Visceral fat poses a serious health risk because having too much can increase the risk of heart problems, type 2 diabetes and high blood pressure.
It’s stored in the abdominal cavity next to many vital organs, such as the liver, stomach and intestines, which is why it can have such a detrimental impact on a person’s health. What’s important to note is it’s not pinchable and isn’t necessarily associated with being overweight or obese. So what can you do to get rid of it?
Eating a poor diet, high in sugar and saturated fat, is one of the main causes of visceral fat, so making some simple changes to your diet is key.
While eating fatty foods and too many carbohydrates is advised against, other food and drinks have been found to aid visceral fat loss.
Apple cider vinegar is recommended by experts to help with weight loss and some studies have suggested it can also target visceral fat.
The Central Research Institute in Japan undertook a double-blind 12 week trial on obese Japanese subjects.
They were randomly assigned to three groups of similar body weight, body mass index (BMI), and waist circumference.

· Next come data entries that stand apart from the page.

(* ===== verification/Vli.v ===== *)
(** * liblzma: variable-length integers

    common/vli_encoder.c, common/vli_decoder.c and common/vli_size.c. The
    reference is [vli_bytes], the compact little-endian base-128 encoding; the
    C functions work in a single call ([vli_pos] is NULL, here [None]) or resume
    from a position kept by the caller.

    A call returns the code with what it leaves behind: the integer, [*vli_pos]
    and the position in the buffer. The loops take as fuel the nine bytes of the
    longest encoding. *)

From stdpp Require Import base list option.
From Stdlib Require Import ZArith Lia.
From S2P Require Import Prelude LzmaBase.
Local Open Scope Z_scope.

Definition LZMA_VLI_MAX : Z := (2 ^ 64 - 1) / 2.
Definition LZMA_VLI_UNKNOWN : Z := 2 ^ 64 - 1.
Definition LZMA_VLI_BYTES_MAX : Z := 9.

Definition lzma_vli_is_valid (vli : Z) : bool :=
  (vli <=? LZMA_VLI_MAX) || (vli =? LZMA_VLI_UNKNOWN).

(** ** vli_size.c *)
Fixpoint vli_size_loop (fuel : nat) (vli i : Z) : option Z :=
  match fuel with
  | O => None
  | S fuel =>
      let vli := Z.shiftr vli 7 in
      let i := i + 1 in
      if vli =? 0 then Some i else vli_size_loop fuel vli i
  end.

Definition lzma_vli_size (vli : Z) : option Z :=
  if LZMA_VLI_MAX <? vli then Some 0
  else
    i ← vli_size_loop 10 vli 0;
    _ ← assert (i <=? LZMA_VLI_BYTES_MAX);
    Some i.

(** ** vli_encoder.c *)
Fixpoint vli_encode_loop (fuel : nat) (single : bool) (vli vli_pos : Z) (out : list Z)
    (out_pos out_size : Z) : option (lzma_ret * Z * list Z * Z) :=
  match fuel with
  | O => None
  | S fuel =>
      if 128 <=? vli then
        let vli_pos := vli_pos + 1 in
        _ ← assert (vli_pos <? LZMA_VLI_BYTES_MAX);
        out ← wr out out_pos (Z.lor (u8 vli) 128);
        let vli := Z.shiftr vli 7 in
        let out_pos := out_pos + 1 in
        if out_pos =? out_size
        then Some (if single then LZMA_PROG_ERROR else LZMA_OK, vli_pos, out, out_pos)
        else vli_encode_loop fuel single vli vli_pos out out_pos out_size
      else
        out ← wr out out_pos (u8 vli);
        Some (if single then LZMA_OK else LZMA_STREAM_END, vli_pos + 1, out, out_pos + 1)
  end.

The subjects in each group ingested 500ml daily of a beverage containing either 15ml of vinegar, 30ml of vinegar, or 0ml of vinegar.
Apple cider vinegar is usually consumed in drink form by adding one to two teaspoons to eight ounces of water.
The results of the study in Japan revealed alongside body weight, BMI, waist circumference and serum triglyceride, visceral fat levels were significantly lower in both vinegar intake groups than in the placebo group.
More research is required to substantiate whether apple cider vinegar can aid visceral fat loss, but so far studies have found it helps to lose weight because of the acid in the liquid, known as acetic acid.
The acid increases an enzyme AMPK, which scientists claim increases fat burning and decreases fat and sugar production.
But before taking apple cider vinegar you should also consider the other effects it can have on your body – it could harm your teeth.
A lab study took enamel from wisdom teeth and immersed it in different vinegars with pH levels ranging from 2.7 to 3.9.
The vinegars led to a 1 to 20 per cent loss of minerals from the teeth after just four hours.
While the experiment was carried out in a lab and the mouth contains saliva which helps neutralise acidity, there’s still evidence that large amounts of vinegar an cause dental erosion.
To minimise the effect apple cider vinegar can have on teeth you can drink it through a straw.